The complete loss function integrates all components through a weighted sum:

$$\begin{array}{c}\hfill L_{\mathrm{total}}={\lambda }_1{L}_{\mathrm{traj}}+{\lambda }_2{L}_{\mathrm{smooth}}+{\lambda }_3{L}_{\mathrm{coll}},\end{array}$$

(16)

where ${\lambda }_1$, ${\lambda }_2$, and ${\lambda }_3$ are balancing coefficients determined through cross-validation. This formulation enables the model to generate accurate, diverse, physically plausible, and socially compliant trajectory predictions, addressing the key requirements for autonomous driving applications in complex urban environments.

4. Experiments and Evaluation

4.1. Dataset and Experimental Setup

Experiments were conducted on two publicly available traffic scene datasets to evaluate the model’s generalization capability across diverse driving environments. The first dataset is JAAD (Joint Attention for Autonomous Driving) [38], widely used in scene understanding and pedestrian behavior research. The second is the PIE (Pedestrian Intention Estimation) dataset [39], a large-scale benchmark focusing on pedestrian intention and trajectory prediction.

The JAAD dataset contains approximately 346 short video clips captured from the driver’s perspective, documenting a variety of urban traffic scenes such as city streets and complex intersections under diverse illumination and weather conditions. Pedestrians are detected and tracked using the YOLOv10 network, yielding continuous trajectory sequences that are subsequently stabilized, coordinate-restored, and normalized to eliminate scale and alignment biases. Each input sequence includes eight observed frames followed by a twelve-frame prediction horizon (8→12 setup). The dataset is divided into 70% training, 15% validation, and 15% testing subsets. Specifically, the training, validation, and test sets comprise 242, 52, and 52 video clips, corresponding to 1750, 375, and 375 pedestrian trajectories, respectively. On average, each trajectory spans about 25 frames, and each clip contains roughly 530 frames recorded at 30 Hz. The average occlusion rate in the test subset is approximately 19.7%, reflecting frequent partial or full pedestrian occlusions caused by vehicles and surrounding infrastructure.
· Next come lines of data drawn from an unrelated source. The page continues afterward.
(** [sensor_msgs::JointState], the members the node reads. *)
Record JointState := mkJointState
  { name : list string; position : list float }.

(** ** [IHMCInterfaceNode]: ihmc_interface_node.cpp

    The members of the class that take part in the computation.  The two
    publishers are the sequences of messages handed to them so far; topic
    names and subscribers belong to the transport and are left out. *)

Module IHMCInterfaceNode.
Record t := mk {
  commands_from_controllers_ : bool;
  tf_pelvis_wrt_world_ : tf_Transform;
  controlled_links_ : list Z;
  q_joint_ : Vector;
  q_ : Vector;
  status_ : string;
  receive_pelvis_transform_ : bool;
  received_pelvis_transform_ : bool;
  receive_link_ids_ : bool;
  received_link_ids_ : bool;
  receive_joint_command_ : bool;
  received_joint_command_ : bool;
  publish_commands_ : bool;
  stop_node_ : bool;
  home_left_arm_ : bool;
  home_right_arm_ : bool;
  home_chest_ : bool;
  home_pelvis_ : bool;
  publish_go_home_command_ : bool;
  wholebody_pub_ : list WholeBodyTrajectoryMessage.t;
  go_home_pub_ : list GoHomeMessage.t
}.

(** Assignment to one member. *)
Definition set_tf_pelvis_wrt_world_ (v : tf_Transform) (n : t) : t :=
  mk (commands_from_controllers_ n) v (controlled_links_ n) (q_joint_ n)
    (q_ n) (status_ n) (receive_pelvis_transform_ n)
    (received_pelvis_transform_ n) (receive_link_ids_ n)
    (received_link_ids_ n) (receive_joint_command_ n)
    (received_joint_command_ n) (publish_commands_ n) (stop_node_ n)
    (home_left_arm_ n) (home_right_arm_ n) (home_chest_ n) (home_pelvis_ n)
    (publish_go_home_command_ n) (wholebody_pub_ n) (go_home_pub_ n).

Definition set_controlled_links_ (v : list Z) (n : t) : t :=
  mk (commands_from_controllers_ n) (tf_pelvis_wrt_world_ n) v (q_joint_ n)
    (q_ n) (status_ n) (receive_pelvis_transform_ n)
    (received_pelvis_transform_ n) (receive_link_ids_ n)
    (received_link_ids_ n) (receive_joint_command_ n)
    (received_joint_command_ n) (publish_commands_ n) (stop_node_ n)
    (home_left_arm_ n) (home_right_arm_ n) (home_chest_ n) (home_pelvis_ n)
    (publish_go_home_command_ n) (wholebody_pub_ n) (go_home_pub_ n).

Definition set_q_joint_ (v : Vector) (n : t) : t :=
  mk (commands_from_controllers_ n) (tf_pelvis_wrt_world_ n)
    (controlled_links_ n) v (q_ n) (status_ n) (receive_pelvis_transform_ n)
    (received_pelvis_transform_ n) (receive_link_ids_ n)
    (received_link_ids_ n) (receive_joint_command_ n)
    (received_joint_command_ n) (publish_commands_ n) (stop_node_ n)
    (home_left_arm_ n) (home_right_arm_ n) (home_chest_ n) (home_pelvis_ n)
    (publish_go_home_command_ n) (wholebody_pub_ n) (go_home_pub_ n).

Definition set_q_ (v : Vector) (n : t) : t :=
  mk (commands_from_controllers_ n) (tf_pelvis_wrt_world_ n)
    (controlled_links_ n) (q_joint_ n) v (status_ n)
    (receive_pelvis_transform_ n) (received_pelvis_transform_ n)
    (receive_link_ids_ n) (received_link_ids_ n) (receive_joint_command_ n)
    (received_joint_command_ n) (publish_commands_ n) (stop_node_ n)
    (home_left_arm_ n) (home_right_arm_ n) (home_chest_ n) (home_pelvis_ n)
    (publish_go_home_command_ n) (wholebody_pub_ n) (go_home_pub_ n).

Definition set_status_ (v : string) (n : t) : t :=
  mk (commands_from_controllers_ n) (tf_pelvis_wrt_world_ n)
    (controlled_links_ n) (q_joint_ n) (q_ n) v
    (receive_pelvis_transform_ n) (received_pelvis_transform_ n)
    (receive_link_ids_ n) (received_link_ids_ n) (receive_joint_command_ n)
    (received_joint_command_ n) (publish_commands_ n) (stop_node_ n)
    (home_left_arm_ n) (home_right_arm_ n) (home_chest_ n) (home_pelvis_ n)
    (publish_go_home_command_ n) (wholebody_pub_ n) (go_home_pub_ n).

Definition set_receive_pelvis_transform_ (v : bool) (n : t) : t :=
  mk (commands_from_controllers_ n) (tf_pelvis_wrt_world_ n)
    (controlled_links_ n) (q_joint_ n) (q_ n) (status_ n) v
    (received_pelvis_transform_ n) (receive_link_ids_ n)
    (received_link_ids_ n) (receive_joint_command_ n)
    (received_joint_command_ n) (publish_commands_ n) (stop_node_ n)
    (home_left_arm_ n) (home_right_arm_ n) (home_chest_ n) (home_pelvis_ n)
    (publish_go_home_command_ n) (wholebody_pub_ n) (go_home_pub_ n).

Definition set_received_pelvis_transform_ (v : bool) (n : t) : t :=
  mk (commands_from_controllers_ n) (tf_pelvis_wrt_world_ n)
    (controlled_links_ n) (q_joint_ n) (q_ n) (status_ n)
    (receive_pelvis_transform_ n) v (receive_link_ids_ n)
    (received_link_ids_ n) (receive_joint_command_ n)
    (received_joint_command_ n) (publish_commands_ n) (stop_node_ n)
    (home_left_arm_ n) (home_right_arm_ n) (home_chest_ n) (home_pelvis_ n)
    (publish_go_home_command_ n) (wholebody_pub_ n) (go_home_pub_ n).

Definition set_receive_link_ids_ (v : bool) (n : t) : t :=
  mk (commands_from_controllers_ n) (tf_pelvis_wrt_world_ n)
    (controlled_links_ n) (q_joint_ n) (q_ n) (status_ n)
    (receive_pelvis_transform_ n) (received_pelvis_transform_ n) v
    (received_link_ids_ n) (receive_joint_command_ n)
    (received_joint_command_ n) (publish_commands_ n) (stop_node_ n)
    (home_left_arm_ n) (home_right_arm_ n) (home_chest_ n) (home_pelvis_ n)
    (publish_go_home_command_ n) (wholebody_pub_ n) (go_home_pub_ n).

Definition set_received_link_ids_ (v : bool) (n : t) : t :=
  mk (commands_from_controllers_ n) (tf_pelvis_wrt_world_ n)
    (controlled_links_ n) (q_joint_ n) (q_ n) (status_ n)
    (receive_pelvis_transform_ n) (received_pelvis_transform_ n)
    (receive_link_ids_ n) v (receive_joint_command_ n)
    (received_joint_command_ n) (publish_commands_ n) (stop_node_ n)
    (home_left_arm_ n) (home_right_arm_ n) (home_chest_ n) (home_pelvis_ n)
    (publish_go_home_command_ n) (wholebody_pub_ n) (go_home_pub_ n).

Definition set_receive_joint_command_ (v : bool) (n : t) : t :=
  mk (commands_from_controllers_ n) (tf_pelvis_wrt_world_ n)
    (controlled_links_ n) (q_joint_ n) (q_ n) (status_ n)
    (receive_pelvis_transform_ n) (received_pelvis_transform_ n)
    (receive_link_ids_ n) (received_link_ids_ n) v
    (received_joint_command_ n) (publish_commands_ n) (stop_node_ n)
    (home_left_arm_ n) (home_right_arm_ n) (home_chest_ n) (home_pelvis_ n)
    (publish_go_home_command_ n) (wholebody_pub_ n) (go_home_pub_ n).

Definition set_received_joint_command_ (v : bool) (n : t) : t :=
  mk (commands_from_controllers_ n) (tf_pelvis_wrt_world_ n)
    (controlled_links_ n) (q_joint_ n) (q_ n) (status_ n)
    (receive_pelvis_transform_ n) (received_pelvis_transform_ n)
    (receive_link_ids_ n) (received_link_ids_ n) (receive_joint_command_ n)
    v (publish_commands_ n) (stop_node_ n) (home_left_arm_ n)
    (home_right_arm_ n) (home_chest_ n) (home_pelvis_ n)
    (publish_go_home_command_ n) (wholebody_pub_ n) (go_home_pub_ n).

Definition set_publish_commands_ (v : bool) (n : t) : t :=
  mk (commands_from_controllers_ n) (tf_pelvis_wrt_world_ n)
    (controlled_links_ n) (q_joint_ n) (q_ n) (status_ n)
    (receive_pelvis_transform_ n) (received_pelvis_transform_ n)
    (receive_link_ids_ n) (received_link_ids_ n) (receive_joint_command_ n)
    (received_joint_command_ n) v (stop_node_ n) (home_left_arm_ n)
    (home_right_arm_ n) (home_chest_ n) (home_pelvis_ n)
    (publish_go_home_command_ n) (wholebody_pub_ n) (go_home_pub_ n).

Definition set_stop_node_ (v : bool) (n : t) : t :=
  mk (commands_from_controllers_ n) (tf_pelvis_wrt_world_ n)
    (controlled_links_ n) (q_joint_ n) (q_ n) (status_ n)
    (receive_pelvis_transform_ n) (received_pelvis_transform_ n)
    (receive_link_ids_ n) (received_link_ids_ n) (receive_joint_command_ n)
    (received_joint_command_ n) (publish_commands_ n) v (home_left_arm_ n)
    (home_right_arm_ n) (home_chest_ n) (home_pelvis_ n)
    (publish_go_home_command_ n) (wholebody_pub_ n) (go_home_pub_ n).

Definition set_home_left_arm_ (v : bool) (n : t) : t :=
  mk (commands_from_controllers_ n) (tf_pelvis_wrt_world_ n)
    (controlled_links_ n) (q_joint_ n) (q_ n) (status_ n)
    (receive_pelvis_transform_ n) (received_pelvis_transform_ n)
    (receive_link_ids_ n) (received_link_ids_ n) (receive_joint_command_ n)
    (received_joint_command_ n) (publish_commands_ n) (stop_node_ n) v
    (home_right_arm_ n) (home_chest_ n) (home_pelvis_ n)
    (publish_go_home_command_ n) (wholebody_pub_ n) (go_home_pub_ n).

Definition set_home_right_arm_ (v : bool) (n : t) : t :=
  mk (commands_from_controllers_ n) (tf_pelvis_wrt_world_ n)
    (controlled_links_ n) (q_joint_ n) (q_ n) (status_ n)
    (receive_pelvis_transform_ n) (received_pelvis_transform_ n)
    (receive_link_ids_ n) (received_link_ids_ n) (receive_joint_command_ n)
    (received_joint_command_ n) (publish_commands_ n) (stop_node_ n)
    (home_left_arm_ n) v (home_chest_ n) (home_pelvis_ n)
    (publish_go_home_command_ n) (wholebody_pub_ n) (go_home_pub_ n).

Definition set_home_chest_ (v : bool) (n : t) : t :=
  mk (commands_from_controllers_ n) (tf_pelvis_wrt_world_ n)
    (controlled_links_ n) (q_joint_ n) (q_ n) (status_ n)
    (receive_pelvis_transform_ n) (received_pelvis_transform_ n)
    (receive_link_ids_ n) (received_link_ids_ n) (receive_joint_command_ n)
    (received_joint_command_ n) (publish_commands_ n) (stop_node_ n)
    (home_left_arm_ n) (home_right_arm_ n) v (home_pelvis_ n)
    (publish_go_home_command_ n) (wholebody_pub_ n) (go_home_pub_ n).

Definition set_home_pelvis_ (v : bool) (n : t) : t :=
  mk (commands_from_controllers_ n) (tf_pelvis_wrt_world_ n)
    (controlled_links_ n) (q_joint_ n) (q_ n) (status_ n)
    (receive_pelvis_transform_ n) (received_pelvis_transform_ n)
    (receive_link_ids_ n) (received_link_ids_ n) (receive_joint_command_ n)
    (received_joint_command_ n) (publish_commands_ n) (stop_node_ n)
    (home_left_arm_ n) (home_right_arm_ n) (home_chest_ n) v
    (publish_go_home_command_ n) (wholebody_pub_ n) (go_home_pub_ n).

Definition set_publish_go_home_command_ (v : bool) (n : t) : t :=
  mk (commands_from_controllers_ n) (tf_pelvis_wrt_world_ n)
    (controlled_links_ n) (q_joint_ n) (q_ n) (status_ n)
    (receive_pelvis_transform_ n) (received_pelvis_transform_ n)
    (receive_link_ids_ n) (received_link_ids_ n) (receive_joint_command_ n)
    (received_joint_command_ n) (publish_commands_ n) (stop_node_ n)
    (home_left_arm_ n) (home_right_arm_ n) (home_chest_ n) (home_pelvis_ n)
    v (wholebody_pub_ n) (go_home_pub_ n).

Definition set_wholebody_pub_ (v : list WholeBodyTrajectoryMessage.t) (n : t) : t :=
  mk (commands_from_controllers_ n) (tf_pelvis_wrt_world_ n)
    (controlled_links_ n) (q_joint_ n) (q_ n) (status_ n)
    (receive_pelvis_transform_ n) (received_pelvis_transform_ n)
    (receive_link_ids_ n) (received_link_ids_ n) (receive_joint_command_ n)
    (received_joint_command_ n) (publish_commands_ n) (stop_node_ n)
    (home_left_arm_ n) (home_right_arm_ n) (home_chest_ n) (home_pelvis_ n)
    (publish_go_home_command_ n) v (go_home_pub_ n).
All splits preserve similar background and pedestrian density distributions to avoid sampling bias. The model is optimized using stochastic gradient descent (SGD) with an initial learning rate of 0.001, trained for 200 epochs under fixed random seeds and identical preprocessing to ensure full reproducibility.

The PIE dataset consists of over six hours of continuous high-definition onboard video recorded at 30 Hz and segmented into 10-min clips. It contains approximately 300,000 annotated frames and 1842 pedestrian instances, together with structured contextual labels describing vehicles, road geometry, and traffic control elements such as lights, crosswalks, and signage. Following the same detection and preprocessing procedures as in JAAD, pedestrian trajectories are obtained using YOLOv10 for detection, SORT for multi-object tracking, and SIFT-based stabilization for ego-motion compensation. The dataset is divided into 70% training, 15% validation, and 15% testing subsets, corresponding to 420, 90, and 90 clips, with 1290, 275, and 277 pedestrian trajectories, respectively. Each trajectory contains on average about 31 frames, and each video clip includes roughly 18,000 frames. The average occlusion rate in the test subset is around 21.7%. The same optimization pipeline and hyperparameter settings as those used for JAAD are applied to ensure consistency and comparability across datasets.

4.2. Evaluation Metrics

To comprehensively evaluate the model’s performance in pedestrian trajectory prediction tasks, four standardized quantitative metrics are adopted: Average Displacement Error (ADE), Final Displacement Error (FDE), Trajectory Smoothness, and Collision Rate. These metrics collectively assess the model’s spatial accuracy, temporal consistency, and social feasibility, providing a multidimensional evaluation of prediction quality under dynamic vehicle-mounted perspectives.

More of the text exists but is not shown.